Remote onboarding: How to make your remote newbies feel welcome
After many months of hunkering down for pandemic work life, many employees and organizations are settling into this new normal of remote work. And that doesn’t just mean Zoom happy hours and endless calls where people think they’re on mute, but aren’t. It means that when new employees start their first days look different than ever before. Whereas before new employee onboarding might have meant meet-and-greets to introduce everyone and getting settled at a new desk, now it’s a virtual experience.
According to a survey by Glassdoor, onboarding impressions are key. Organizations that do onboarding well see employee retention of more than 82%, and high productivity. Companies that provide poor employee onboarding often lose those employees within the first year. So how should your organization bring on new people in a pandemic, and do it well?
1. Don’t assume your old onboarding plan fits the new world
“Status quo, but remote” doesn’t really fit here. Organizations need to go beyond to make sure that new hires feel welcomed and included in their new role. Change is hard, and it’s even harder when you feel isolated in your home office instead of being able to integrate yourself in the same space as your new team.
It’s time to rethink your entire onboarding process and implement one specifically for remote workers. Work with your HR team to document the entire onboarding process from offer to first day, and think about how it can be adjusted for someone who will be on the other end of the phone call or video meeting at every step.

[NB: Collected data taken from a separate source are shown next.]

Lemma measureGraphemeLoop_plain gs f s width st :
  printsPlain f -> printsPlain s ->
  CachePlain engine (cache st) ->
  CachePlain engine
    (cache (snd (measureGraphemeLoop engine isImg gs f s width st))).
Proof.
  intros Hf Hs. revert width st.
  induction gs as [|g gs IH]; intros width st Hc; simpl; [done|].
  destruct (isImg g); [by apply IH|].
  unfold bind, measureGrapheme.
  destruct (cache st !! cacheKey g f s) as [w|] eqn:Hlk; [by apply IH|].
  apply IH. simpl. intros key w Hkey.
  destruct (decide (cacheKey g f s = key)) as [<-|Hne].
  - rewrite lookup_insert_eq in Hkey. injection Hkey as <-. by exists g, f, s.
  - rewrite lookup_insert_ne in Hkey by done. by apply Hc.
Qed.

Lemma afterCalls_plain calls st :
  Forall (fun call => printsPlain call.1.2 /\ printsPlain call.2) calls ->
  CachePlain engine (cache st) ->
  CachePlain engine (cache (afterCalls engine isImg calls st)).
Proof.
  revert st. induction calls as [|[[gs f] s] calls IH]; intros st Hall Hc; [done|].
  inversion Hall as [|? ? [Hf Hs] Hrest]; subst. simpl in *.
  apply IH; [done|]. by apply measureGraphemeLoop_plain.
Qed.

(** X25: a fresh measurer used only at font sizes and letter spacings
    that print without a minus sign is transparent: whatever was measured
    before, [measureText(t, f, s)] at such [f] and [s] is the sum, over the
    grapheme clusters of [t] in order, of the engine's width of the
    grapheme, an image grapheme counting for exactly [f]; the engine is
    taken to give one width at numbers that print the same. *)
Theorem measureText_sum_fresh (calls : list (list string * num * num))
        (t : string) (f s : num) (st : FlowState) :
  ReadsPrinted engine ->
  cache st = ∅ ->
  Forall (fun call => printsPlain call.1.2 /\ printsPlain call.2) calls ->
  printsPlain f -> printsPlain s ->
  fst (measureText env engine isImg t f s (afterCalls engine isImg calls st))
  = Ok (sumWidths engine isImg (segment env t) f s nzero).
Proof.
  intros Hread Hempty Hcalls Hf Hs.
  apply measureText_sum, CachePlain_coherent; [done| |done..].
  apply afterCalls_plain; [done|].
  intros key w Hlk. by rewrite Hempty, lookup_empty in Hlk.
Qed.

End PlainKeys.

Lemma engineOf_reads_printed (n : Z) : ReadsPrinted (Sample.engineOf n).
Proof.
  intros g f f' s s' Hf Hs. simpl in *.
  apply (inj pretty) in Hf. apply (inj pretty) in Hs. by subst.
Qed.

(** Two calls at other sizes, one of them for a grapheme that ends in a
    minus sign, then "a*b" at size 7 and spacing 2 with "*" an image:
    9 + 7 + 9. *)
Lemma measureText_sum_fresh_witness :
  ReadsPrinted (Sample.engineOf 1)
  /\ cache Sample.emptyState = ∅
  /\ Forall (fun call : list string * Z * Z =>
               printsPlain call.1.2 /\ printsPlain call.2)
            [(["a-"; "b"]%string, 5%Z, 0%Z); (["a"]%string, 75%Z, 2%Z)]
  /\ printsPlain 7%Z /\ printsPlain 2%Z
  /\ fst (measureText Sample.ltrEnv (Sample.engineOf 1) (fun g => String.eqb g "*")
                      "a*b" 7%Z 2%Z
                      (afterCalls (Sample.engineOf 1) (fun g => String.eqb g "*")
                                  [(["a-"; "b"]%string, 5%Z, 0%Z);
                                   (["a"]%string, 75%Z, 2%Z)]
                                  Sample.emptyState))
     = Ok 25%Z.
Proof.
  assert (Forall (fun call : list string * Z * Z =>
                    printsPlain call.1.2 /\ printsPlain call.2)
                 [(["a-"; "b"]%string, 5%Z, 0%Z); (["a"]%string, 75%Z, 2%Z)])
    as Hcalls by (repeat constructor).
  split; [apply engineOf_reads_printed|]. split; [reflexivity|].
  split; [exact Hcalls|]. split; [reflexivity|]. split; [reflexivity|].
  apply (measureText_sum_fresh Sample.ltrEnv (Sample.engineOf 1)
           (fun g => String.eqb g "*") _ "a*b" 7%Z 2%Z Sample.emptyState
           (engineOf_reads_printed 1) eq_refl Hcalls); reflexivity.
Defined.

(** ** Runs and the line text *)

Lemma string_app_nil_r (a : string) : a +:+ EmptyString = a.
Proof.
  induction a as [|x a IH]; [reflexivity|].
  change (String x (a +:+ EmptyString) = String x a). by rewrite IH.
Qed.

Lemma join_cons (w : string) (ws : list string) :
  Js.join (w :: ws) = w +:+ Js.join ws.
Proof.
  unfold Js.join. destruct ws as [|w' ws]; simpl.
  - by rewrite string_app_nil_r.
  - reflexivity.
Qed.

Lemma join_app (a b : list string) : Js.join (a ++ b) = Js.join a +:+ Js.join b.
Proof.
  induction a as [|w a IH]; [reflexivity|].
  rewrite <- app_comm_cons, !join_cons, IH. by rewrite string_app_assoc.
Qed.

Lemma substring_split (s : string) (a b : nat) :
  String.substring 0 a s +:+ String.substring a b s = String.substring 0 (a + b) s.
Proof.
  revert s. induction a as [|a IH]; intros s.
  - destruct s; reflexivity.
  - destruct s as [|c s]; [reflexivity|].
    change (String c (String.substring 0 a s +:+ String.substring a b s)
            = String c (String.substring 0 (a + b) s)).
    by rewrite IH.
Qed.

Lemma substring_full (s : string) : String.substring 0 (String.length s) s = s.
Proof. induction s as [|c s IH]; simpl; [done | by rewrite IH]. Qed.

Lemma scan_unchanged (lvls : list nat) (idxs : list nat) runs cur si :
  Forall (fun i => lvls !!! i = cur) idxs ->
  fold_left (scanStep lvls) idxs (runs, cur, si) = (runs, cur, si).
Proof.
  induction idxs as [|i idxs IH]; intros Hall; simpl; [done|].
  inversion Hall as [|? ? Hi Hrest]; subst.
  destruct (decide (lvls !!! i <> lvls !!! i)) as [Hne|_]; [done|].
  by apply IH.
Qed.

Lemma getRuns_one_level (text : string) (e : option EmbeddingResult)
      (lvls : list nat) (l : nat) :
  text <> EmptyString ->
  levelArray e = Some lvls ->
  length lvls = String.length text ->
  (forall j, j < length lvls -> lvls !! j = Some l) ->
  getRuns text e = [mkRun 0 (String.length text) l].
Proof.
  intros Hne He Hlen Hall.
  assert (0 < length lvls) as Hpos.
  { rewrite Hlen. destruct text; [done | simpl; lia]. }
  assert (forall j, j < length lvls -> lvls !!! j = l) as Htot.
  { intros j Hj. apply list_lookup_total_correct. by apply Hall. }
  rewrite (getRuns_levels text e lvls He) by (first [done | destruct lvls; [simpl in *; lia | done]]).
  rewrite (Htot 0 Hpos), scan_unchanged; [done|].
  apply Forall_forall. intros i Hi. apply elem_of_seq in Hi.
  apply Htot. lia.
Qed.

(** X6: a line whose characters all have the same embedding level [l]
    (plain left-to-right text, for one) is a single run at that level over
    the whole line. *)
Theorem getRuns_uniform (text : string) (e : option EmbeddingResult)
        (lvls : list nat) (l : nat) :
  text <> EmptyString ->
  levelArray e = Some lvls ->
  length lvls = String.length text ->
  (forall j, j < length lvls -> lvls !! j = Some l) ->
  getRuns text e = [mkRun 0 (String.length text) l].
Proof. apply getRuns_one_level. Qed.

(** Invariant of the scan for the text: the runs pushed so far cover
    exactly the first [startIndex] characters. *)
Lemma scan_slices (text : string) (lvls : list nat) (n : nat) :
  let '(runs, _, startIndex) :=
    fold_left (scanStep lvls) (seq 1 n) ([], lvls !!! 0, 0) in
  Js.join (map (fun r => Js.slice (start r) (end_ r) text) runs)
  = String.substring 0 startIndex text
  /\ startIndex <= n.
Proof.
  induction n as [|n IH]; [simpl; split; [by destruct text | lia]|].
  rewrite seq_S, fold_left_app. simpl.
  destruct (fold_left _ _ _) as [[runs cur] si]. destruct IH as [IH Hsi].
  unfold scanStep. destruct (decide (lvls !!! S n <> cur)); [|split; [done | lia]].
  split; [|done].
  rewrite map_app, join_app, IH. simpl map. rewrite join_cons.
  change (Js.join []) with EmptyString. rewrite string_app_nil_r.
  unfold Js.slice. simpl start. simpl end_.
  rewrite substring_split. f_equal. lia.
Qed.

Provide detailed checklists and itineraries for the new employee so that they don’t feel like they’re at loose ends during their first weeks. If possible, get a list of goals from the new hire’s manager, helping set expectations for the first few months, and encourage the manager to set up regular calls or meetings with the new hire to check in.
2. Dial up the enthusiasm
When you can’t introduce someone around the office and show them all the “good” spots for coffee and coworker chats, it’s crucial to make extra effort when it comes to enthusiasm. To make your new team member feel welcome, set up a specific channel where people can get to know the person, and vice versa. (Slack works great for this–you can have a channel dedicated to having people stop by and greet the newbie.)
3. Send some welcome swag
Chances are you’ll be sending your new hire some kind of welcome packet that includes necessary paperwork and documentation. Don’t stop there–have a “welcome!” gift that goes out to new employees a few days before they start working with you. Maybe it’s some company-branded swag or some fun snacks for their home office–it just has to be something that says you’re looking forward to having this person on your team and aren’t just focused on filling out forms and handing out company policies.

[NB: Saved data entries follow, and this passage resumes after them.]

Lemma time_modulation_range be t : 0.8 <= time_modulation be t <= 1.2.
Proof.
  unfold time_modulation.
  pose proof (SIN_bound (2 * PI * (5 + be * 15) * t * 0.01)) as [Hl Hu].
  lra.
Qed.

Lemma call_bounded x0 x1 :
  0 <= x0 <= 1 -> 0 <= x1 <= 1 ->
  exists flat,
    call (interpolator the_db) (x0, x1) = Ok flat /\
    length flat = (GRID_SIZE * GRID_SIZE)%nat /\
    Forall (fun v => Rabs v <= 1) flat.
Proof.
  intros Hx0 Hx1.
  destruct (find_index_unit x0 Hx0) as (i0 & y0 & H0 & Hi0 & Hy0).
  destruct (find_index_unit x1 Hx1) as (i1 & y1 & H1 & Hi1 & Hy1).
  destruct (steps_in_range i0 Hi0) as (a0 & b0 & Ha0 & Hb0).
  destruct (steps_in_range i1 Hi1) as (a1 & b1 & Ha1 & Hb1).
  destruct (evaluate_linear_ok stored_array i0 y0 i1 y1 (GRID_SIZE * GRID_SIZE)
              _ _ _ _
              (getitem2_stored _ _ _ _ Ha0 Ha1) (getitem2_stored _ _ _ _ Ha0 Hb1)
              (getitem2_stored _ _ _ _ Hb0 Ha1) (getitem2_stored _ _ _ _ Hb0 Hb1)
              (length_stored_pattern _ _) (length_stored_pattern _ _)
              (length_stored_pattern _ _) (length_stored_pattern _ _))
    as [Hev Hlen].
  eexists. split; [| split; [exact Hlen |]].
  - unfold call. cbn [interpolator the_db grid0 grid1 values fst snd].
    rewrite H0. cbn [bind]. rewrite H1. cbn [bind fst snd]. exact Hev.
  - apply (blend_bound 1 y0 y1 (GRID_SIZE * GRID_SIZE) Hy0 Hy1);
      try apply length_stored_pattern;
      apply Forall_flatten, compute_pattern_grid.
Qed.

(** X2. On the constructed database [get_magnetic_state] returns, for
    every theta, beta and time, a 128 x 128 field whose values have
    magnitude at most 1.2, and at most 1 when the time is 0 or omitted. *)
Theorem get_magnetic_state_bounded :
  forall (th be : R) (t : option R),
  exists p : ndarray2,
    get_magnetic_state the_db th be t = Ok p /\
    has_shape GRID_SIZE GRID_SIZE p /\
    Forall (Forall (fun v => Rabs v <= 1.2)) p /\
    (t = None \/ t = Some 0 -> Forall (Forall (fun v => Rabs v <= 1)) p).
Proof.
  intros th be t.
  destruct (call_bounded (clip th 0 1) (clip be 0 1) (clip_in_unit th) (clip_in_unit be))
    as (flat & Hcall & Hlen & Hb).
  unfold get_magnetic_state. rewrite Hcall. cbn [bind].
  unfold reshape. destruct (Nat.eq_dec (length flat) (GRID_SIZE * GRID_SIZE));
    [| contradiction].
  cbn [bind]. eexists. split; [reflexivity |].
  split; [apply has_shape_map1, has_shape_chunks; exact Hlen |].
  pose proof (Forall_chunks _ GRID_SIZE GRID_SIZE flat Hb) as Hc.
  split.
  - unfold mul_scalar, map1. rewrite Forall_map.
    eapply Forall_impl; [| exact Hc]. intros row Hrow. rewrite Forall_map.
    eapply Forall_impl; [| exact Hrow]. intros v Hv. cbv beta in *.
    rewrite Rabs_mult.
    pose proof (time_modulation_range be match t with Some t0 => t0 | None => 0 end)
      as [Hl Hu].
    rewrite (Rabs_right (time_modulation _ _)) by lra.
    pose proof (Rabs_pos v). nra.
  - intros Ht.
    assert (Hm : time_modulation be match t with Some t0 => t0 | None => 0 end = 1)
      by (destruct Ht as [-> | ->]; apply time_modulation_zero).
    rewrite map1_scale_one by exact Hm. exact Hc.
Qed.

4. Enlist “buddies” to help make the transition easier
At some point, the onboarding process has to go beyond HR and a welcoming committee. Having a buddy program (where existing employees mentor a new employee) can help make that social transition better and more fulfilling. No matter how old we get it’s always tough to be the new kid in school–and the sooner one can make friends and feel settled, the better. It’s not about matchmaking BFFs, but rather finding sociable, approachable team members who are knowledgeable about the company and happy to share some of their insider intel.

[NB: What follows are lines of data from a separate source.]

(** The text between the first pair of double quotes. *)
Fixpoint quoted (inside : bool) (acc : list ascii) (cs : list ascii) : option string :=
  match cs with
  | [] => None
  | c :: cs' =>
      if Ascii.eqb c "034"
      then if inside then Some (text_of acc) else quoted true [] cs'
      else quoted inside (if inside then c :: acc else acc) cs'
  end.

(** A line that is one three-slash comment. *)
Definition doc_comment (l : string) : option string :=
  match lex_line l with
  | Some [TComment (String c s)] => if Ascii.eqb c "/" then Some s else None
  | _ => None
  end.

(** The catalog resources the generator names in the documentation
    comments, in file order. *)
Definition resource_names (text : string) : list string :=
  omap (fun l => doc_comment l ≫= fun s => quoted false [] (list_ascii_of_string s))
       (Source.lines_of text).

End Doc.

(** ** Code that uses the unit *)

Module Runtime.

Inductive expr :=
| ELit (v : value)
| EVar (x : string).

(** An assignment to a file-scope object, or a use of a value (an
    argument of a call) that stores nothing. *)
Inductive stmt :=
| SAssign (x : string) (e : expr)
| SUse (e : expr).

(** Objects with static storage start with their initialisers; of two
    declarations of one name the first is the one in scope. *)
Definition initial (ds : list declaration) : gmap string value :=
  foldr (fun d s => <[d_name d := eval_init (d_init d)]> s) ∅ ds.

Definition eval (s : gmap string value) (e : expr) : option value :=
  match e with
  | ELit v => Some v
  | EVar x => s !! x
  end.

Definition declared (ds : list declaration) (x : string) : bool :=
  match find_var x ds with Some _ => true | None => false end.

(** The constraint on assignment: the left operand is a modifiable
    lvalue, a declared object whose type is not [const]. *)
Definition assignable (ds : list declaration) (x : string) : bool :=
  match find_var x ds with
  | Some d => negb (object_const d)
  | None => false
  end.

Definition expr_ok (ds : list declaration) (e : expr) : bool :=
  match e with
  | ELit _ => true
  | EVar x => declared ds x
  end.

Definition stmt_ok (ds : list declaration) (st : stmt) : bool :=
  match st with
  | SAssign x e => assignable ds x && expr_ok ds e
  | SUse e => expr_ok ds e
  end.

(** The programs the compiler accepts against the declarations [ds]. *)
Definition accepted (ds : list declaration) (p : list stmt) : bool :=
  forallb (stmt_ok ds) p.

Definition exec_stmt (s : gmap string value) (st : stmt) : option (gmap string value) :=
  match st with
  | SAssign x e => eval s e ≫= fun v => Some (<[x := v]> s)
  | SUse e => eval s e ≫= fun _ => Some s
  end.

(** The store at every point of an execution: before the first
    statement and after each one. *)
Fixpoint states (s : gmap string value) (p : list stmt) : list (gmap string value) :=
  s :: match p with
       | [] => []
       | st :: p' =>
           match exec_stmt s st with
           | Some s' => states s' p'
           | None => []
           end
       end.

End Runtime.

(** ** Linking *)

Module Linker.

(** A declaration that also defines its object: everything but an
    [extern] declaration without initialiser. *)
Definition defines (d : declaration) : bool :=
  match d_storage d, d_init d with
  | Some Extern, None => false
  | _, _ => true
  end.

Definition is_external (d : declaration) : bool :=
  match linkage_of d with External => true | Internal => false end.

(** Symbols an object file offers to the linker, and the ones it keeps
    to itself. *)
Definition exports (ds : list declaration) : list string :=
  d_name <$> List.filter (fun d => is_external d && defines d) ds.

Definition locals (ds : list declaration) : list string :=
  d_name <$> List.filter (fun d => negb (is_external d)) ds.

(** Symbols offered by two different object files. *)
Fixpoint duplicate_symbols (objs : list (list string)) : list string :=
  match objs with
  | [] => []
  | o :: rest =>
      List.filter (fun s => bool_decide (s ∈ concat rest)) o ++ duplicate_symbols rest
  end.

Inductive link_result :=
| Linked
| DuplicateSymbols (names : list string).

Definition link (objs : list (list string)) : link_result :=
  match duplicate_symbols objs with
  | [] => Linked
  | names => DuplicateSymbols names
  end.

End Linker.

(** ** Auxiliary definitions for the statements *)

(** A toolchain that knows [swift_private] and one that knows no
    attribute at all. *)
Definition swift_toolchain : toolchain :=
  {| has_attribute := fun a => String.eqb a "swift_private" |}.

Definition plain_toolchain : toolchain :=
  {| has_attribute := fun _ => false |}.

(** The tokens of [__attribute__((swift_private))]. *)
Definition swift_private_attribute : list token :=
  [TIdent "__attribute__"; TPunct "("; TPunct "("; TIdent "swift_private";
   TPunct ")"; TPunct ")"].

Definition identifiers (ts : list token) : list string :=
  omap (fun t => match t with TIdent x => Some x | _ => None end) ts.

(** The identifiers of the controlling expressions that undergo macro
    replacement. *)
Definition queried (ds : list directive) : list string :=
  flat_map (fun d => match d with
                     | DIf (CHasAttribute a) => identifiers (cond_tokens (CHasAttribute a))
                     | _ => []
                     end) ds.

(** The identifiers a file writes in its controlling expressions, in its
    text lines and in the bodies of its macros, without the names of the
    macros it defines itself. *)
Definition written (ds : list directive) : list string :=
  let own := omap (fun d => match d with DDefine n _ => Some n | _ => None end) ds in
  List.filter (fun x => negb (bool_decide (x ∈ own)))
    (flat_map (fun d => match d with
                        | DText ts | DDefine _ ts => identifiers ts
                        | DIf _ => queried [d]
                        | _ => []
                        end) ds).

(** A macro table that leaves the header's capability query alone: none
    of the identifiers of its [#if] line is a macro. *)
Definition query_intact (m : gmap string (list token)) : bool :=
  match parse_text Source.header_text with
  | Some ds => forallb (fun x => bool_decide (m !! x = None)) (queried ds)
  | None => false
  end.

(** A macro table that leaves the words of the header alone. *)
Definition clean (m : gmap string (list token)) : bool :=
  match parse_text Source.header_text with
  | Some ds => forallb (fun x => bool_decide (m !! x = None)) (written ds)
  | None => false
  end.

(** A text line that is not blank, the only kind of line that can
    declare something. *)
Definition declares (d : directive) : bool :=
  match d with
  | DText (_ :: _) => true
  | _ => false
  end.

(** Macros of an including file: a debug flag, and a macro that happens
    to carry the name of the header's helper. *)
Definition includer_macros : gmap string (list token) :=
  <["DEBUG" := [TNumber "1"]]> (<["AC_SWIFT_PRIVATE" := [TIdent "extern"]]> ∅).

(** Code of an including file: a string variable of its own, set from
    the constant and then used. *)
Definition client_decls : list declaration :=
  [Declaration (Some Static) (TPointer (TNamed "NSString" false) false)
     "currentImage" [] None].

Definition client_program : list Runtime.stmt :=
  [Runtime.SAssign "currentImage" (Runtime.EVar "ACImageNameHighlanderLogo");
   Runtime.SUse (Runtime.EVar "currentImage");
   Runtime.SAssign "currentImage" (Runtime.ELit VNil)].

The best part of the buddy system is that it’s free. All it takes is the time investment of recruiting potential buddies and setting up video chats or virtual hangouts for the new colleagues.
Working remotely has changed the work world this year, but it doesn’t have to upset your onboarding game. Putting thoughtful effort into revamping your current onboarding, and going a few steps beyond to make your new team members feel welcomed, valued, and integrated will help all of you make it a positive experience.